(Dataset entries)
»»

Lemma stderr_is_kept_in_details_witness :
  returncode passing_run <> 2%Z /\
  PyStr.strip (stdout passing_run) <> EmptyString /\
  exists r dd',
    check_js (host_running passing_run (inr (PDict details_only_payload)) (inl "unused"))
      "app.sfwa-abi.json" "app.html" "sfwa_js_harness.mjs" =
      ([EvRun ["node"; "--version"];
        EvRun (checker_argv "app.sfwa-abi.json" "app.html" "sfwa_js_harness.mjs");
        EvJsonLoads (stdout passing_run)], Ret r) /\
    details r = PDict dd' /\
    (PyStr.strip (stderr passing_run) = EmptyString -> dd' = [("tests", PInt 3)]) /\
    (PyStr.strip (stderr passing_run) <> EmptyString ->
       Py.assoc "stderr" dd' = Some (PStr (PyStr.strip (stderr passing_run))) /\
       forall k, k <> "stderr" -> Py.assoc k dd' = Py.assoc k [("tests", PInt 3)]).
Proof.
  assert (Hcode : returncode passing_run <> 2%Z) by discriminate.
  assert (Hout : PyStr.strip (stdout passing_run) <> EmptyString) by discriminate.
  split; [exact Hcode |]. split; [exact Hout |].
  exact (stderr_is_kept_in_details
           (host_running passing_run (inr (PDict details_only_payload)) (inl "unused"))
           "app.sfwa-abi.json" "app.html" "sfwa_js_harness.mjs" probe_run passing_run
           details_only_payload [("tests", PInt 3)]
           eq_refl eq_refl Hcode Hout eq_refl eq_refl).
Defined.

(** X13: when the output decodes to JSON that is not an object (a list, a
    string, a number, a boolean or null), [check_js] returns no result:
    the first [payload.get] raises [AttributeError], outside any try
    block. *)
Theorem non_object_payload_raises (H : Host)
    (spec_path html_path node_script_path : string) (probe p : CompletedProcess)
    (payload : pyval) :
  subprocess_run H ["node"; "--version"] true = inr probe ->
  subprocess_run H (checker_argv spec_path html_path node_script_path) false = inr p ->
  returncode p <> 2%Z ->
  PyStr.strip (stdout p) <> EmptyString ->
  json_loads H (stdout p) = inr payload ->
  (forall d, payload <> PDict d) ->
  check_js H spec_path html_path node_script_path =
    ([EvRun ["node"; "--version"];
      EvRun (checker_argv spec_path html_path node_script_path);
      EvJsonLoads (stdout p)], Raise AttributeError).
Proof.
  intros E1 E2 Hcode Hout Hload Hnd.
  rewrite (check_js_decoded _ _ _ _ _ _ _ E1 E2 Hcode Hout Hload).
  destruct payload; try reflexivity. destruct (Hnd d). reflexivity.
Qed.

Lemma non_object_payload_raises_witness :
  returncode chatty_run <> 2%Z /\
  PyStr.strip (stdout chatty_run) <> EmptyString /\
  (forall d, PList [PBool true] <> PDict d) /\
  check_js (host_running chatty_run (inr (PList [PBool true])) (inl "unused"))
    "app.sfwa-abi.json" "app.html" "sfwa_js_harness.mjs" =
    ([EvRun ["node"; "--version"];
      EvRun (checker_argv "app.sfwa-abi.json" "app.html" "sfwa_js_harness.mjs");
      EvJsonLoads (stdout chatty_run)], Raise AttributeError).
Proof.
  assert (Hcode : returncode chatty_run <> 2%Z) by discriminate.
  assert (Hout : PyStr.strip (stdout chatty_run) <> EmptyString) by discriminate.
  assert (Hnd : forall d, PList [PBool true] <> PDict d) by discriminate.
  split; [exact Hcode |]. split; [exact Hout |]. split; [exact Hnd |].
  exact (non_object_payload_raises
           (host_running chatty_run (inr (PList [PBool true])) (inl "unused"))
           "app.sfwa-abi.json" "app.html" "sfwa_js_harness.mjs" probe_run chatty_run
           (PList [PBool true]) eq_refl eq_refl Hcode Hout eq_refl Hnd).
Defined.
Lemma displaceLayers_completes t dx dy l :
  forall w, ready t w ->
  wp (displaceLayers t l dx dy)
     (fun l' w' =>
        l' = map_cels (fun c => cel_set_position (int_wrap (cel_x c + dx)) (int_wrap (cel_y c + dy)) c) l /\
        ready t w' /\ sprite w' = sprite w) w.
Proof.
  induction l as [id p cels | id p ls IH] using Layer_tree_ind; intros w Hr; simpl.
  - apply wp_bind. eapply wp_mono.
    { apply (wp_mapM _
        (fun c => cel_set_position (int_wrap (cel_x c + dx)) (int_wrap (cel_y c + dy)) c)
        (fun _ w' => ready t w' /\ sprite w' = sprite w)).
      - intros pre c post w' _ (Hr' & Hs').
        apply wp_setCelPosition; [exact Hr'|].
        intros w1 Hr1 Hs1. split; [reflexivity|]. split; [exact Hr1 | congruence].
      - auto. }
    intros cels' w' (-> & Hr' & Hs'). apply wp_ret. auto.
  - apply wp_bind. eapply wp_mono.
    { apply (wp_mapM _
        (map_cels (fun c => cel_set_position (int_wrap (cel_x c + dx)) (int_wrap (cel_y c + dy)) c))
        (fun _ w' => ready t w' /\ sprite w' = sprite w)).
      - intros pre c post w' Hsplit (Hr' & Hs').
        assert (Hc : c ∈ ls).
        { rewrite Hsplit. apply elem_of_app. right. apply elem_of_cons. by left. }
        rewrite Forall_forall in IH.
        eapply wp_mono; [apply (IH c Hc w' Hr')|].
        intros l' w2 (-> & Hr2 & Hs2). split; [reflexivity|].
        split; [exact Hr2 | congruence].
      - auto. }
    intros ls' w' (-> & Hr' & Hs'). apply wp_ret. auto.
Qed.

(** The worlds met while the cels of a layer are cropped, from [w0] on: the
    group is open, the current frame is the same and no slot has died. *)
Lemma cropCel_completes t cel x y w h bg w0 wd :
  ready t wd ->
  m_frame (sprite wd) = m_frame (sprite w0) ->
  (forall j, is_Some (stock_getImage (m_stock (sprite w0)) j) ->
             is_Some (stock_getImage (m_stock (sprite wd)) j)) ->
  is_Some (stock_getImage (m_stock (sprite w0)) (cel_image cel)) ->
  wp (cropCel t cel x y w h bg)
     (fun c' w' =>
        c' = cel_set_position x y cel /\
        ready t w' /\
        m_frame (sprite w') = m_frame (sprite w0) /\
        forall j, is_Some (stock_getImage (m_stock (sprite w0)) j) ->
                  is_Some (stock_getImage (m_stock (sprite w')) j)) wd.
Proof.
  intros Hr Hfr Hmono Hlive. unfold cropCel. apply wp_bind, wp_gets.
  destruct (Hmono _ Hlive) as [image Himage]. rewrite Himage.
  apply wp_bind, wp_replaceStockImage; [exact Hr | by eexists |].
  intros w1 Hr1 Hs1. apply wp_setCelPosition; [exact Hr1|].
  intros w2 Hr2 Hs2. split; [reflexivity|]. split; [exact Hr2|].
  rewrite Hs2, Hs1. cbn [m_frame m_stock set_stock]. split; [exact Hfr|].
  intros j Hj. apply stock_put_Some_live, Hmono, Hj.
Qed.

««

Exercise goal - Your task is to restate, word for word, only those lines above that fall between the line holding "eq_refl eq_refl Hcode Hout eq_refl eq_refl)." and the line holding "the first [payload.get]", inclusive.

Solution for this task -
           eq_refl eq_refl Hcode Hout eq_refl eq_refl).
Defined.

(** X13: when the output decodes to JSON that is not an object (a list, a
    string, a number, a boolean or null), [check_js] returns no result:
    the first [payload.get] raises [AttributeError], outside any try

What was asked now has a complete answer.